The number of newly confirmed COVID-19 cases in North Carolina is rising again, with more than 27,600 new cases reported in the last week, state data shows.
But that number, up 16% from the previous week, doesn’t tell the whole story. With all of these take-home tests on the market, people who get sick don’t necessarily report the results to the state Department of Health and Human Services.
A number of numbers that public health officials are keeping a close eye on involve wastewater monitoring.
“We’re seeing much higher numbers, and we’re seeing those numbers really increasing over time in a lot of our urban locations,” Rachel Noble said. She directs the wastewater monitoring laboratory for the state at UNC Chapel Hill’s Institute of Marine Sciences in Morehead City.
After the omicron spike earlier in the year, the amount of the COVID virus Noble found in the sewage samples dropped to almost zero. But in the last few weeks, those numbers have risen again.
“This week’s rate of increase in numbers is higher, which means not only are the numbers increasing, but the rate at which they are increasing is getting faster,” she said. “That’s worrying.”
Noble’s job is to take sewage samples from more than two dozen North Carolina sites, figure out how much coronavirus is in the systems, and identify which variants people are infected with.
“This is based on the idea that infected people shed COVID in their feces. The feces go into the treatment plant, when they flush the toilet, the treatment plant, then we measure the inflow,” Noble explained.
“So we measure all members of the community in that particular sample. We can do a pretty good job of detecting infected people, even in very small samples,” she said.
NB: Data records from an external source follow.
(** C10, as the code has it.  A falsy playerId is answered 400 whatever the
    amount and whatever the stores hold, with the world untouched: nothing is
    asked of either store, so the answer is never 404.  The number 0, the
    empty string and a missing field are falsy; every string that is not
    empty is truthy, the string "0" included. *)
Theorem earn_rejects_falsy_player_id
  {num : Type} `{JsNumber num}
  (Number_toString : num -> string) (sql_id_eq : JsValue num -> Z -> bool)
  (redis_incrbyfloat : num -> num -> option num)
  (w : World num) (playerId amount : JsValue num)
  (Hfalsy : truthy playerId = false) :
  leaderboard_earn Number_toString sql_id_eq redis_incrbyfloat playerId amount w
  = (invalid_input, w)
  /\ status invalid_input = InvalidInput
  /\ InvalidInput <> NotFound
  /\ truthy (JNum (nlit 0 : float)) = false
  /\ truthy (JStr "" : JsValue num) = false
  /\ truthy (JUndefined : JsValue num) = false
  /\ (forall s : string, s <> "" -> truthy (JStr s : JsValue num) = true).
Proof.
  split; [apply earn_invalid; auto|].
  repeat split; try reflexivity; try discriminate.
  intros s Hs. simpl. destruct (String.eqb_spec s ""); [contradiction|reflexivity].
Qed.

Lemma earn_rejects_falsy_player_id_witness :
  truthy (JNum (nlit 0 : float)) = false
  /\ known integer_id_eq world_zero (JNum (nlit 0)) <> []
  /\ earn_f (JNum (nlit 0)) (JNum (nlit 100)) world_zero = (invalid_input, world_zero).
Proof.
  split; [reflexivity|]. split; [vm_compute; discriminate|].
  exact (proj1 (earn_rejects_falsy_player_id integer_toString integer_id_eq
                  binary64_incrbyfloat world_zero (JNum (nlit 0))
                  (JNum (nlit 100)) eq_refl)).
Defined.

(** C10, as the claim has it, fails: player 0 records earnings when the
    request names it by the string "0", which is truthy: the answer is 200
    and the score of member "0" goes from 0 to 100. *)
Lemma player_zero_earns_by_string_id :
  let r := earn_f (JStr "0") (JNum (nlit 100)) world_zero in
  truthy (JStr "0" : JsValue float) = true
  /\ known integer_id_eq world_zero (JStr "0") <> []
  /\ status (fst r) = 200
  /\ zset_score "0" (leaderboard world_zero) = Some (nlit 0)
  /\ zset_score "0" (leaderboard (snd r)) = Some (nlit 100)
  /\ prize_pool (snd r) = Some (nlit 2).
Proof. vm_compute. repeat split; try reflexivity; discriminate. Qed.
Lemma wp_strlcpy fuel :
  (S N < fuel)%nat -> (S (length l) < fuel)%nat ->
  wp (strlcpy fuel d0 s0 (Z.of_nat (S N))) m0 (fun r m' =>
    r = lenZ l /\ m' = mem_write m0 d0 (take N l ++ [0])).
Proof.
  intros HfN Hfl. unfold strlcpy.
  apply wp_bind, (wp_mono _ _ (fun st m' => m' = mem_write m0 d0 (take N l ++ [0]) /\
    exists k, (k <= length l)%nat /\ st = (d0 + Z.of_nat k, s0 + Z.of_nat k))).
  - destruct (Z.eqb_spec (Z.of_nat (S N)) 0); [lia|].
    replace (Z.of_nat (S N) - 1) with (Z.of_nat N) by lia.
    pose proof strlcpy_map as HmN. pose proof strlcpy_dis as HdN.
    apply wp_bind, (wp_mono _ _ (fun st m' => exists k, st = at3 k /\
      (scopied m0 d0 l N k m' \/ sdone m0 d0 l N k m'))).
    + destruct (Z.eqb_spec (Z.land s0 (ALIGN - 1)) (Z.land d0 (ALIGN - 1))) as [Heq|];
        [|wp_step; exists 0%nat; split; [tuple_lia|left; apply scopied_init]].
      apply wp_bind, (wp_bounded_aligned _ _ _ _ Hok Hs N HmN HdN); [lia|done| |].
      * intros k m Hc Ha. destruct (cop_byte _ _ _ _ Hs _ HdN k m Hc) as (b & Hb & Hz).
        pose proof Hc as (? & ? & _).
        case_match eqn:Hn; [apply truth_true in Hn|wp_step; eauto].
        wp_step. wp_step; [done|]. case_match; [|wp_step; eauto].
        destruct Ha as [Ha|]; [|lia].
        apply (wp_copy_words _ _ _ _ Hok Hs N HmN HdN); [done|lia|done|by rewrite <- !land7|].
        eauto.
      * intros k m Hdn. pose proof Hdn as (? & ? & _).
        rewrite (proj2 (truth_true _)) by lia. wp_step.
        wp_step; [by eapply (don_byte _ _ _ _ Hs)|]. simpl. wp_step. eauto.
    + intros st m' (k & -> & Hst).
      apply wp_bind, (wp_mono _ _ (fun st m' => exists k, st = at3 k /\ fin k m')).
      * destruct Hst as [Hc|Hd].
        { eapply wp_bounded_tail; [done..|lia|]. eauto. }
        pose proof (wp_copy_until_nul_done _ _ _ _ Hs _ HmN HdN fuel k m' Hd ltac:(lia)) as E.
        apply wp_elim in E. eapply wp_mono; [exact E|]. intros st m'' [-> ->].
        exists k. split; [done|]. by right.
      * clear k m' Hst. intros st m (k & -> & Hfin).
        destruct (strlcpy_terminate k m Hfin) as [Hmp E].
        pose proof (bounded_end_k _ _ _ _ k m Hfin) as Hk.
        wp_step. wp_step; [done|]. wp_step. split; [done|]. exists k. split; [lia|done].
  - intros st m' (-> & k & Hk & ->). apply wp_bind.
    eapply wp_mono; [apply wp_strlen|].
    + apply mem_ok_write; [done|]. apply Forall_app. split; [|by repeat constructor].
      apply Forall_take. by eapply string_bytes_l.
    + apply cstring_drop; [|done]. apply cstring_mem_write; [done|].
      unfold disjoint_ranges in *. rewrite length_app, length_take. simpl. lia.
    + rewrite length_drop. lia.
    + intros n m' [-> ->]. wp_step. rewrite length_drop. split; [lia|done].
Qed.
End strlcpy.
The DHHS COVID-19 Dashboard provides weekly results from wastewater samples from 26 North Carolina water treatment plants.
The latest available data shows that virus levels have increased by 100% or more in nine of these locations over the past two weeks.
The CDC now lists 10 counties in North Carolina as intermediate risk for community spread. (Graphic: CDC)
Ten counties in North Carolina, mostly in the Triangle area, are now in the “yellow zone” of COVID with an intermediate risk of community spread, according to the Centers for Disease Control and Prevention. That’s the last two weeks. The rest of the state remains green, with a low risk of community sprawl.
Hospital admissions remain low, with 636 people admitted for COVID-19 in North Carolina in the last week, according to DHHS data. But that’s more than 20% up from the week before.
The CDC’s County Community Risk Index takes into account several factors, including the number of new cases, available hospital beds, and other factors.
Noble said their wastewater samples showed that rural areas are doing better than cities in this recent increase.
Urban areas, she said, have “more people, more kids in the school system, more people interacting in the grocery store and in all places where people interact, and more opportunities to share the virus.”
“It’s a really interesting dynamic that we’re studying,” Noble said. “If there are things in the rural environment that we can use. Maybe people are more outside. People in this area are out on the beach and on their boats.”
She said she is looking to June to see how this recent spike in case counts will fall again or continue to rise.
“It remains to be seen how long this increase will last. We’re getting into the summer months here and as people get more outdoors, school will be phased out soon, so maybe that will ease some of the pressure we’re seeing on the rise in infection rates,” she said.
But Noble said, “If a significant number of people in a city are already infected, you already have a mechanism to infect others.”